Software certificate management (SoftCeMent'05)

The goal of this workshop is to explore new technologies, underlying principles, and general methodologies for supporting software certificate management. Software certification demonstrates the reliability, safety, or security of software systems in such a way that it can be checked by an independent authority with minimal trust in the techniques and tools used in the certification process itself. It can build on existing validation and verification (V&V) techniques but introduces the notion of explicit software certificates, which contain all the information necessary for an independent assessment of the demonstrated properties. Software certificates support a product-oriented assurance approach, combining different techniques and forms of evidence (e.g., fault trees, "sign-offs", safety cases, formal proofs, ...) and linking them to the details of the underlying software. A software certificate management system provides the infrastructure to create, maintain, and analyze software certificates.
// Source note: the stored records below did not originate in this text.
Definition accepts_in (a : Server.poll_answer) : Prop :=
  match a with Server.PollReady _ (Some (n, _)) _ _ _ => n ∈ Acc | _ => True end.

Lemma accept_on_triple accepted st F :
  tracked st F → (∀ n a, accepted = Some (n, a) → in_width 32 (sin_addr a) ∧ n ∈ Acc) →
  triple F (accepted ← sys_accept listen_fd accepted;
            st' ← lift (Server.accept_new_client accepted st);
            _ ← replay (new_events st st'); mret st') (λ st' F',
    (∃ acc, (acc = accepted ∨ acc = None) ∧ Server.accept_new_client acc st = Some st') ∧
    tracked st' F' ∧ Server.num_clients st' = Server.num_clients st).
Proof.
  intros [Hwf Hfds] Hok. pose proof (fo_listen _ _ Hfds) as [Hl _].
  assert (triple F (st' ← lift (Server.accept_new_client None st);
      _ ← replay (new_events st st'); mret st') (λ st' F',
    (∃ acc, (acc = accepted ∨ acc = None) ∧ Server.accept_new_client acc st = Some st') ∧
    tracked st' F' ∧ Server.num_clients st' = Server.num_clients st)) as Hnone.
  { eapply triple_lift; [done|]. rewrite (new_events_app st st []) by (by rewrite app_nil_r).
    eapply triple_bind; [by apply (triple_ret F () (λ _ F', F' = F))|]. intros _ ? ->. apply triple_ret.
    split; [by exists None; split; [right|]|done]. }
  eapply triple_bind with (R := λ acc F', (acc = None ∧ F' = F) ∨
    ∃ z a, acc = Some (z, a) ∧ accepted = Some (z, a) ∧ z ∉ F ∧ F' = {[z]} ∪ F).
  { apply triple_accept; [done|by left|]. intros z a -> Hz. right. by exists z, a. }
  intros acc F' [[-> ->]|(z & a & -> & Heq & Hz & ->)]; [exact Hnone|].
  destruct (Hok z a Heq) as [Hadr Hacc].
  destruct (Server.accept_robust (Some (z, a)) st Hwf) as (st' & Hrun & Hwf' & Hn); [by intros ? ? [= _ <-]|].
  eapply triple_lift; [exact Hrun|].
  destruct (fds_ok_open _ _ z Hfds Hz Hacc) as [Hkeep Hins].
  eapply triple_bind with (R := λ _ F', fds_ok (Server.fd <$> Server.clients st') F').
  - pose proof (Server.accept_touches _ _ _ Hrun) as [[Hf Ht]|(i & Hf & Ht)]; rewrite Hf.
    + rewrite (new_events_app _ _ _ Ht).
      eapply triple_bind; [apply (triple_close _ z (λ _ F', F' = F)); [clear; set_solver|by apply close_fresh]|].
      intros _ ? ->. by apply triple_ret.
    + rewrite (new_events_app st st' []) by (by rewrite app_nil_r). by apply triple_ret.
  - intros _ F' Hfds'. apply triple_ret. split; [|by split_and!]. exists (Some (z, a)). by split; [left|].
Qed.

Lemma poll_fds_open st F : tracked st F → Forall (λ n, n ∈ F) (listen_fd :: Server.poll_fds st).
Proof.
  intros [_ Hfds]. constructor; [apply (fo_listen _ _ Hfds)|]. apply Forall_forall.
  intros n [Hin Hp]%list_elem_of_In%filter_In. apply list_elem_of_In, list_elem_of_lookup in Hin as [i Hi].
  by apply (fo_open _ _ Hfds i n); [|lia].
Qed.

Lemma iteration_on_triple a st F :
  tracked st F → Server.answer_ok a → accepts_in a → Server.counts_ok 256 st →
  triple F (iteration_on listen_fd a st) (λ r F',
    (∃ a', answered a a' ∧ Server.server_iteration os_send a' st = Some r) ∧ tracked r.2 F').
Proof.
  intros Hst Hok Hacc Hcnt. unfold iteration_on.
  eapply triple_bind; [apply (triple_use_all F _ _ (λ _ F', F' = F)); [by apply poll_fds_open|done]|].
  intros _ ? ->. destruct a as [eintr| |l accepted ready recv malloc_ok].
  - apply triple_ret. split; [|done]. eexists. by split; [left|].
  - apply triple_ret. split; [|done]. eexists. by split; [left|].
  - destruct Hok as [Hadr Hrecv].
    pose proof (Server.length_poll_fds st (proj1 Hst)) as Hlen. unfold Server.MAX_CLIENTS in Hlen.
    eapply triple_bind with (R := λ st1 F',
      (∃ acc, (acc = accepted ∨ acc = None) ∧
         (if l then Server.accept_new_client acc st else Some st) = Some st1) ∧
      tracked st1 F' ∧ Server.num_clients st1 = Server.num_clients st).
    { destruct l; [|apply triple_ret; split; [|done]; exists None; by split; [right|]].
      apply accept_on_triple; [done|]. intros n adr ->. split; [by eapply Hadr|done]. }
    intros st1 F1 ((acc & Hwhich & Hrun1) & Hst1 & Hn1).
    eapply triple_bind; [apply serve_all_on_triple; [exact Hst1| |exact Hrecv]|].
    { unfold Server.counts_ok in *. rewrite Hn1. lia. }
    intros st2 F2 [Hrun2 Hst2]. apply triple_ret. split; [|done].
    exists (Server.PollReady l acc ready recv malloc_ok).
    split; [destruct Hwhich as [->| ->]; [by left|by right]|].
    cbn [Server.server_iteration]. rewrite Hrun1. bind_step. by rewrite Hrun2.
Qed.

Lemma answered_ok a a' : answered a a' → Server.answer_ok a → Server.answer_ok a'.
Proof.
  intros [->|Ha] Hok; [done|]. destruct a as [| |l acc ready recv malloc_ok]; [done..|]. subst a'.
  split; [by intros ? ? [=]|apply Hok].
Qed.

Lemma loop_on_triple answers st F :
  tracked st F → Forall Server.answer_ok answers → Forall accepts_in answers →
  Server.counts_ok (256 * Z.of_nat (length answers)) st →
  triple F (loop_on listen_fd answers st) (λ st' F',
    (∃ answers', Forall2 answered answers answers' ∧ Server.server_loop os_send answers' st = Some st') ∧
    tracked st' F').
Proof.
  unfold Server.counts_ok. intros Hst Hok. revert st F Hst.
  induction Hok as [|a answers Ha _ IH]; intros st F Hst Hacc Hcnt; cbn [loop_on].
  { apply triple_ret. split; [|done]. by exists []. }
  inversion_clear Hacc as [|?? Hacc1 Hacc2]. cbn [length] in Hcnt.
  eapply triple_bind; [apply iteration_on_triple; [done..|unfold Server.counts_ok; lia]|].
  intros [go st1] F1 [(a' & Haa & Hrun) Hst1]. cbn [snd] in Hst1.
  destruct (Server.server_iteration_robust os_send a' st (proj1 Hst)) as (go' & st1' & Hrun' & _ & Hn);
    [by eapply answered_ok|unfold Server.counts_ok; lia|]. rewrite Hrun in Hrun'. injection Hrun' as <- <-.
  destruct go.
  - eapply triple_weaken; [apply IH; [done|done|lia]|].
    intros st2 F2 [(answers' & Hall & Hrun2) Hst2]. split; [|done]. exists (a' :: answers').
    split; [by constructor|]. cbn [Server.server_loop]. rewrite Hrun. bind_step. exact Hrun2.
  - apply triple_ret. split; [|done]. exists (a' :: answers).
    split; [constructor; [done|]|cbn [Server.server_loop]; by rewrite Hrun].
    clear. induction answers; constructor; [by left|done].
Qed.

Lemma replay_close ns F :
  NoDup ns → Forall (λ n, n ∈ F) ns →
  triple F (replay (Server.EvClose <$> ns)) (λ _ F', F' = F ∖ list_to_set ns).
Proof.
  intros Hnd. revert F. induction Hnd as [|n ns Hn _ IH]; intros F Hall; cbn.
  { apply triple_ret. clear. set_solver. }
  inversion_clear Hall as [|?? HnF Hall'].
  eapply triple_bind; [by apply (triple_close F n (λ _ F', F' = F ∖ {[n]}))|]. intros _ ? ->.
  eapply triple_weaken; [apply IH|intros _ ? ->; clear; set_solver].
  apply Forall_forall. intros m Hm. apply elem_of_difference.
  split; [by apply (proj1 (Forall_forall _ _) Hall')|]. intros ->%elem_of_singleton. done.
Qed.

(** The way out: what the slots hold and the listening socket are closed, each
    once, and nothing that was open before. *)
Lemma cleanup_on_triple st F :
  tracked st F →
  triple F (replay (new_events st (Server.server_cleanup listen_fd st))) (λ _ F',
    F0 ⊆ F' ∧ F' ⊆ F0 ∪ Acc ∧ listen_fd ∉ F' ∧
    ∀ i c, Server.clients st !! i = Some c → 0 < Server.fd c → Server.fd c ∉ F').
Proof.
  intros Hst. pose proof Hst as [_ Hfds]. destruct (Server.server_cleanup_trace listen_fd st) as [_ Ht].
  rewrite (new_events_app _ _ _ Ht).
  assert (∀ i c, Server.clients st !! i = Some c → (Server.fd <$> Server.clients st) !! i = Some (Server.fd c)) as Hlk
    by (intros i c Hc; by rewrite list_lookup_fmap, Hc).
  assert (Directory.fds_unique st) as Hu.
  { intros i j ci cj Hi Hj Hp He. apply (fo_unique _ _ Hfds i j (Server.fd ci)); [by apply Hlk| |done].
    rewrite He. by apply Hlk. }
  assert (∀ n, n ∈ Server.poll_fds st → n ≠ listen_fd ∧ n ∉ F0) as Hpoll.
  { intros n [Hin Hp]%list_elem_of_In%filter_In. apply list_elem_of_In, list_elem_of_lookup in Hin as [i Hi].
    by apply (fo_open _ _ Hfds i n); [|lia]. }
  destruct (fo_listen _ _ Hfds) as [_ Hl0]. pose proof (poll_fds_open st F Hst) as Hopen.
  inversion_clear Hopen as [|?? Hlf Hpf].
  eapply triple_weaken; [apply replay_close|].
  - apply NoDup_app. split_and!; [by apply Directory.poll_fds_NoDup| |apply NoDup_singleton].
    intros n Hn ->%list_elem_of_singleton. by destruct (Hpoll _ Hn).
  - apply Forall_app. split; [done|]. by repeat constructor.
  - intros _ ? ->. rewrite list_to_set_app_L. pose proof (fo_before _ _ Hfds) as H0. pose proof (fo_after _ _ Hfds) as H1.
    assert (∀ X, F ∖ (X ∪ list_to_set [listen_fd]) ⊆ F0 ∪ Acc ∧
      listen_fd ∉ F ∖ (X ∪ list_to_set [listen_fd])) as Hsets by (clear -H1; set_solver).
    split_and!; [|apply Hsets..|].
    + intros n Hn. apply elem_of_difference. split; [by apply H0|].
      rewrite elem_of_union, !elem_of_list_to_set, list_elem_of_singleton.
      intros [Hp| ->]; [by destruct (Hpoll n Hp)|done].
    + intros i c Hc Hp. rewrite elem_of_difference, elem_of_union, !elem_of_list_to_set. intros [_ Hno].
      apply Hno. left. apply list_elem_of_In, filter_In. split; [|lia].
      apply list_elem_of_In, (list_elem_of_lookup_2 _ i). by apply Hlk.
Qed.
End loop.

(** The descriptors [accept] was ready to give. *)
Definition accepted_fds (answers : list Server.poll_answer) : gset Z :=
  list_to_set (omap (λ a, match a with Server.PollReady _ (Some (n, _)) _ _ _ => Some n | _ => None end) answers).

Lemma accepts_in_all answers : Forall (accepts_in (accepted_fds answers)) answers.
Proof.
  apply Forall_forall. intros a Ha. unfold accepts_in, accepted_fds.
  destruct a as [| |l [[n adr]|] ready recv malloc_ok]; try done.
  apply elem_of_list_to_set, list_elem_of_omap. by eexists.
Qed.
It combines functionalities of a database (e.g., storing and retrieving certificates) and a make-tool (e.g., incremental re-certification). It can also maintain links between system artifacts (e.g., design documents, engineering data sets, or programs) and different varieties of certificates, check the validity of certificates, provide access to explicit audit trails, enable browsing of certification histories, and enforce system-wide certification and release policies. It can at any time provide current information about the certification status of each component in the system, check whether certificates have been audited, compute which certificates remain valid after a system modification, or even automatically start an incremental recertification.